[TASK DATA Boundary: Start]

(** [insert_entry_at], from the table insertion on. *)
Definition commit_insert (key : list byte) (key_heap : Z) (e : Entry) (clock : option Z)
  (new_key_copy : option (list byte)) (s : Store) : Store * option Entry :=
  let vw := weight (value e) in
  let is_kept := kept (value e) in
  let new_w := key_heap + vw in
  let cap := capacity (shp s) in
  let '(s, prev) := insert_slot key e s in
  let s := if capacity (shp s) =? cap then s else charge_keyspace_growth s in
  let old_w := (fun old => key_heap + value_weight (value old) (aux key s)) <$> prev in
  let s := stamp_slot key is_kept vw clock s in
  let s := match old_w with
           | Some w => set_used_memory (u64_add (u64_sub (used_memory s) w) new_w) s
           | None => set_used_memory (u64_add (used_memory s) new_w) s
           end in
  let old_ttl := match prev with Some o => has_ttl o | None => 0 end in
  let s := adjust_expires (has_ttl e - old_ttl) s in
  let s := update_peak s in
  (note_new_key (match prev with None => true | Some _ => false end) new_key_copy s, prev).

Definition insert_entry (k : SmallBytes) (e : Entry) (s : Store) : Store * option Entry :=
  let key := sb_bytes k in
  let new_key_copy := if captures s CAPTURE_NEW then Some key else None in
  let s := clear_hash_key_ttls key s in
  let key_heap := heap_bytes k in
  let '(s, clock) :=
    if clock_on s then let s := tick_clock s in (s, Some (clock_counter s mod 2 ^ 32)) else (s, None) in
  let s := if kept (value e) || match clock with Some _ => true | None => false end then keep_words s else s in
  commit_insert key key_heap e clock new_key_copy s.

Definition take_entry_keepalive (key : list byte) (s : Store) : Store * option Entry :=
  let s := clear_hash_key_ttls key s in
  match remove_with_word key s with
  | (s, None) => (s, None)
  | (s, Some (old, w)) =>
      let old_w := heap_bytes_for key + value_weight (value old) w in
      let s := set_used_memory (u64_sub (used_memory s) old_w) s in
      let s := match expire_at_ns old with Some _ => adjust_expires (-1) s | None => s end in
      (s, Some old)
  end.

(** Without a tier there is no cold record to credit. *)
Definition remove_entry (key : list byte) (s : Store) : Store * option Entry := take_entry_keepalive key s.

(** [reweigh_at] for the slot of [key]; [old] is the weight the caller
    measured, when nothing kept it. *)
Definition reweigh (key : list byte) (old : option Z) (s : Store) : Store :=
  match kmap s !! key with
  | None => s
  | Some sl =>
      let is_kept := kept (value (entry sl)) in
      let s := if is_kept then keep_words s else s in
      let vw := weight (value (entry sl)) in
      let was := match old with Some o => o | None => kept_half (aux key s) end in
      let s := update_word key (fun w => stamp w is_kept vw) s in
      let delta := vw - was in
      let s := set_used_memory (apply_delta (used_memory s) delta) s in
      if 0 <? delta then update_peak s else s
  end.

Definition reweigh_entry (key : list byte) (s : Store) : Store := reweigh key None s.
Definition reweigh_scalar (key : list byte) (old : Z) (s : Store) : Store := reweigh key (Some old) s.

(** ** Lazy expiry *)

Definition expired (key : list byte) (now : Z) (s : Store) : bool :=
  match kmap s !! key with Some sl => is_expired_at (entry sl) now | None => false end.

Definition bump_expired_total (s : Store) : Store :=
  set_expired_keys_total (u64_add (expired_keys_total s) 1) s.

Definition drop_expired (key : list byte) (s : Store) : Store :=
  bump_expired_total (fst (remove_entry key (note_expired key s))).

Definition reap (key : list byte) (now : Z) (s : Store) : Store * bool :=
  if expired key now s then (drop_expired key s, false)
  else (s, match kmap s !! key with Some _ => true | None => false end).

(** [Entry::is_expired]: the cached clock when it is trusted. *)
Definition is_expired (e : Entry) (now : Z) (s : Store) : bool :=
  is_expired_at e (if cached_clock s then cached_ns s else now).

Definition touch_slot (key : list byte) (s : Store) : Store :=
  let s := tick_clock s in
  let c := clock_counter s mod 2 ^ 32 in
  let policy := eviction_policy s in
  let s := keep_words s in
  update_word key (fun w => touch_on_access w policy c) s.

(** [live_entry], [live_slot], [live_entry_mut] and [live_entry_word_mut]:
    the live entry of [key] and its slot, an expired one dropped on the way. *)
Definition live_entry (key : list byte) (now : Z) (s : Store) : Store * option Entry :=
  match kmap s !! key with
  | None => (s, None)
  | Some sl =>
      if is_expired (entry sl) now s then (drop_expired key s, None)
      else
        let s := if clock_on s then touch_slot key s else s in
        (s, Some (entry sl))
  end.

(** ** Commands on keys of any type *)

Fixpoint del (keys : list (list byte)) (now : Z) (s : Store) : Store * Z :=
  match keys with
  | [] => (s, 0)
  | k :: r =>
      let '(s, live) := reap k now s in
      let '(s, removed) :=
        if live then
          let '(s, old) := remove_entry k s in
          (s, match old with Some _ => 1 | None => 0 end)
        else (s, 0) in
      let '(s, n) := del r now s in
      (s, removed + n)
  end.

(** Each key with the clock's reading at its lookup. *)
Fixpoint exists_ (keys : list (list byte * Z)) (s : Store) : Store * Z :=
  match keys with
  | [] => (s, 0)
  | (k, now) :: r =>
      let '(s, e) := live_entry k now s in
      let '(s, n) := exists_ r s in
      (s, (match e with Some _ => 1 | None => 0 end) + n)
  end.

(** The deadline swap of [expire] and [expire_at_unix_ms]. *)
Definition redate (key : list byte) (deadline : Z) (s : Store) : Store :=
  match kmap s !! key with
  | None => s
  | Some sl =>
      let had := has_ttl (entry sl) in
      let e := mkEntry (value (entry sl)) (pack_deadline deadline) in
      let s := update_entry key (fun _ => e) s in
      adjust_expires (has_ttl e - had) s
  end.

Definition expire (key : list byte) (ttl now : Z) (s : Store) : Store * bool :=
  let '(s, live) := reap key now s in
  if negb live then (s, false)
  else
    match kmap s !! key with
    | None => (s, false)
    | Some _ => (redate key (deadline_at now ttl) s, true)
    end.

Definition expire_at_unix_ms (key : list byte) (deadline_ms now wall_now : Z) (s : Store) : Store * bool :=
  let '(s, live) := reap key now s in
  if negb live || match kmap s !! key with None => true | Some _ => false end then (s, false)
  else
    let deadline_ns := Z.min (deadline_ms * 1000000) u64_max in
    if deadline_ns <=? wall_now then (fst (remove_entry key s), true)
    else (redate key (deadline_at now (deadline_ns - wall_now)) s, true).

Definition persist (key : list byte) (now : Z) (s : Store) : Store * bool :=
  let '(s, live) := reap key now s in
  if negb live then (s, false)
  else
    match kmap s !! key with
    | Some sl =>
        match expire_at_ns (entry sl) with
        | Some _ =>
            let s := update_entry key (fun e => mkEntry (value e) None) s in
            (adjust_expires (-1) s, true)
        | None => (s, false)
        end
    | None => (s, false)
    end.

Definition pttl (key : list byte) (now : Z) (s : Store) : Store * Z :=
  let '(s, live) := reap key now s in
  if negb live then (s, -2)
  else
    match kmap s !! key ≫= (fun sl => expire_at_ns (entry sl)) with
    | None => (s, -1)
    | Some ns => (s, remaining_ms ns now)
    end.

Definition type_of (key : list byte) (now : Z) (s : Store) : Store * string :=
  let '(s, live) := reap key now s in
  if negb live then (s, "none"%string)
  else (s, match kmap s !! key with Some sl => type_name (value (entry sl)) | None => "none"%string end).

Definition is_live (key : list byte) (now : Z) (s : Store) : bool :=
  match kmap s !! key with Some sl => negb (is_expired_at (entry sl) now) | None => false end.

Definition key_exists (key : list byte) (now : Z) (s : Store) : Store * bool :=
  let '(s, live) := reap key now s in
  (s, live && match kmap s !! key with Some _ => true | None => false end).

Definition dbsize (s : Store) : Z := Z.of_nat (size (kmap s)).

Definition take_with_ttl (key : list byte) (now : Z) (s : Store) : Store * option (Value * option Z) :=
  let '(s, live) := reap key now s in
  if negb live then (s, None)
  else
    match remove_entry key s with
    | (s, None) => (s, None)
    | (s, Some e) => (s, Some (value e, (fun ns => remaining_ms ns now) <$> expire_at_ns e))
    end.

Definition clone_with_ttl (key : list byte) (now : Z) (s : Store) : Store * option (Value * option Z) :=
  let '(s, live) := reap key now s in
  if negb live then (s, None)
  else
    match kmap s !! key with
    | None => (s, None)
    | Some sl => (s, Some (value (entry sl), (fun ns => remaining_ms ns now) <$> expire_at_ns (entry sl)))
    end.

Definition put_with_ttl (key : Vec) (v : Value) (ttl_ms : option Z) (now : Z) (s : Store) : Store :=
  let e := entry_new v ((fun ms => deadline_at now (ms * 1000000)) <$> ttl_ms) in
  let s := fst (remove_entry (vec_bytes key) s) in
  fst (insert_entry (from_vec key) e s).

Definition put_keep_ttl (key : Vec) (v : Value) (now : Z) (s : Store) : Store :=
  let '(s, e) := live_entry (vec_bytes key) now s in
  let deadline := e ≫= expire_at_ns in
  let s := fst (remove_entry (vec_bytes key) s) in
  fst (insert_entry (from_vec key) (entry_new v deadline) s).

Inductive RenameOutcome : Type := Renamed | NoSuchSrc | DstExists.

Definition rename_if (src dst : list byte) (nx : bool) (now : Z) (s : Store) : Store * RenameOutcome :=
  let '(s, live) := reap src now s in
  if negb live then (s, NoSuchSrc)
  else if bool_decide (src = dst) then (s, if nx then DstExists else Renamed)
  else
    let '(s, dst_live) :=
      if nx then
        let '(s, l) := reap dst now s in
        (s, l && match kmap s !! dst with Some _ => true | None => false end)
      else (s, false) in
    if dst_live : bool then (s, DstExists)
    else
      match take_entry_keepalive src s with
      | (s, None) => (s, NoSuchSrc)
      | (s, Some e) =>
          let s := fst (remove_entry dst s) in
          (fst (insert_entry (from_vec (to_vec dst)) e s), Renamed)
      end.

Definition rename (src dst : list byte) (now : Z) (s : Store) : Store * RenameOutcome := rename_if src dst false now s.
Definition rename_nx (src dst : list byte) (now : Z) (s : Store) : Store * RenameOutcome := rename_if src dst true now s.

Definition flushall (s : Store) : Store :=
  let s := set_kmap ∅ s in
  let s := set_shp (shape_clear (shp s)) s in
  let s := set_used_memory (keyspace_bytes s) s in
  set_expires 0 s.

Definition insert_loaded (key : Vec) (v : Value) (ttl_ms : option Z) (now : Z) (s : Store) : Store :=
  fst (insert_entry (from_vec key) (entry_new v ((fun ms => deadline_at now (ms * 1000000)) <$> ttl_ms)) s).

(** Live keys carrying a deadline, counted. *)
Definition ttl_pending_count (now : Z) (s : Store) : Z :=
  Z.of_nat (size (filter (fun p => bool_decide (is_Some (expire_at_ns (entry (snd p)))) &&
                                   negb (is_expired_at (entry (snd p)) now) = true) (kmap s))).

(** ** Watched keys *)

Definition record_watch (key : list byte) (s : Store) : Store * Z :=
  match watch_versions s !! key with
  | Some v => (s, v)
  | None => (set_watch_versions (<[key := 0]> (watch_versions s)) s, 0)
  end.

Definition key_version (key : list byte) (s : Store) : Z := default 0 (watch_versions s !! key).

[TASK DATA Boundary: End]

→ WORK INSTRUCTIONS: Could you retype exactly the lines above, starting at the line that contains "w) new_w) s" and ending at the line that contains "let new_key_copy := if", and nothing more?

→ RESPONSE TO THE TASK:
           | Some w => set_used_memory (u64_add (u64_sub (used_memory s) w) new_w) s
           | None => set_used_memory (u64_add (used_memory s) new_w) s
           end in
  let old_ttl := match prev with Some o => has_ttl o | None => 0 end in
  let s := adjust_expires (has_ttl e - old_ttl) s in
  let s := update_peak s in
  (note_new_key (match prev with None => true | Some _ => false end) new_key_copy s, prev).

Definition insert_entry (k : SmallBytes) (e : Entry) (s : Store) : Store * option Entry :=
  let key := sb_bytes k in
  let new_key_copy := if captures s CAPTURE_NEW then Some key else None in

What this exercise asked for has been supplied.